Journal of Thoracic Disease | 2018
Kazuto Harada; Dilsa Mizrak Kaya; Hideo Baba; Jaffer A. Ajani
Introduction: Barrett’s esophagus (BE) may be present in patients with esophageal adenocarcinoma (EAC) after bimodality therapy (BMT). There is no specific guidance for follow-up of these patients with regard to the presence of BE or dysplasia. In this study, we assessed the outcomes of patients who, after BMT, had BE and those who did not. Method: Patients with EAC who had BMT were identified and analyzed retrospectively in two groups, with and without BE. We compared patient characteristics and outcome variables (local, distant, and no recurrence). Results: Of 228 patients with EAC, 68 (29.8%) had BE before BMT. Ninety-eight (42.9%) had BE after BMT, and endoscopic intervention was done in 11 (11.2%). With a median follow-up of 37 months, the presence of post-BMT BE was not significantly associated with overall survival (OS) and local recurrence-free survival (LRFS).
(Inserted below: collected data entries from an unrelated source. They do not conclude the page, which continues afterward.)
(** Reading a log of whole lines gives its last [max_lines] lines, in
    order and complete (all of them when [max_lines] is not positive or covers
    the log), when the buffer is larger than the log. *)
Theorem session_read_last fs id ls buflen max_lines :
  ramfs_wf fs → 0 ≤ id < 100000000 → Forall line_ok ls →
  fs_get fs (log_of id) = Some (unlines ls) → zlen (unlines ls) < buflen →
  let out := unlines (if 0 <? max_lines then drop (Z.to_nat (zlen ls - max_lines)) ls else ls) in
  session_read (Some id) buflen max_lines fs = Ret ((zlen out, out), fs).
Proof.
  intros Hw Hid Hls Hg Hb out. pose proof (zlen_nonneg (unlines ls)). unfold session_read.
  test_false (buflen <=? 0). unfold bind at 1. rewrite build_session_path_small by lia. cbn [orundef ret].
  destruct (fs_get_size fs _ _ Hw Hg) as [Hsz _]. unfold RAMFS_FILE_SIZE in *.
  unfold bind, gets. rewrite (ramfs_read_all fs _ _ (8192 - 1) Hw Hg) by lia.
  test_false (zlen (unlines ls) <? 0). case_test; bprop.
  { destruct ls as [|l ls]; [|rewrite unlines_cons, zlen_app, zlen_cons in *; unfold zlen in *; lia].
    unfold out. rewrite drop_nil. by case_test. }
  rewrite count_lines_unlines by done. set (st := if 0 <? max_lines then _ else 0).
  assert (drop (Z.to_nat st) (unlines ls) = out) as ->.
  { unfold st, out. case_test; [|done]. case_test; bprop.
    - rewrite line_start_drop by lia. by apply skip_lines_unlines.
    - by replace (Z.to_nat (zlen ls - max_lines)) with 0%nat by lia. }
  assert (Forall line_ok (if 0 <? max_lines then drop (Z.to_nat (zlen ls - max_lines)) ls else ls)) as Ho
    by (case_test; [by apply Forall_drop|done]).
  rewrite copy_while_all; [done| |].
  - eapply Forall_impl; [by apply unlines_no_nul|]. intros c Hc. simpl in *. by test_false (c =? 0).
  - assert (zlen out ≤ zlen (unlines ls)) as Hle; [|unfold zlen in *; lia].
    unfold out. case_test; [|lia]. rewrite <- skip_lines_unlines by done.
    destruct (skip_lines_suffix (Z.to_nat (zlen ls - max_lines)) (unlines ls)) as [pre E].
    rewrite E at 2. rewrite zlen_app. pose proof (zlen_nonneg pre). lia.
Qed.

Lemma session_read_last_witness :
  session_read (Some 1) 400 1 demo_session_fs = Ret ((80, replicate 79 121 ++ [10]), demo_session_fs).
Proof.
  destruct demo_session_spec as [Hw Hg].
  apply (session_read_last demo_session_fs 1
    [replicate 79 120; replicate 79 120; replicate 79 120; replicate 79 121] 400 1 Hw);
    [lia| |exact Hg|done].
  repeat constructor; done.
Defined.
Similarly, endoscopic intervention was not significantly associated with OS and LRFS. Fifty (73.5%) patients with BE before BMT had BE after BMT (p < 0.0001). Conclusion: The presence of BE after BMT was not associated with increased risk of local recurrence. The local recurrence rate was not influenced by endoscopic intervention. Prospective studies are warranted to generate guidance for intervention, if necessary, for this group of EAC patients.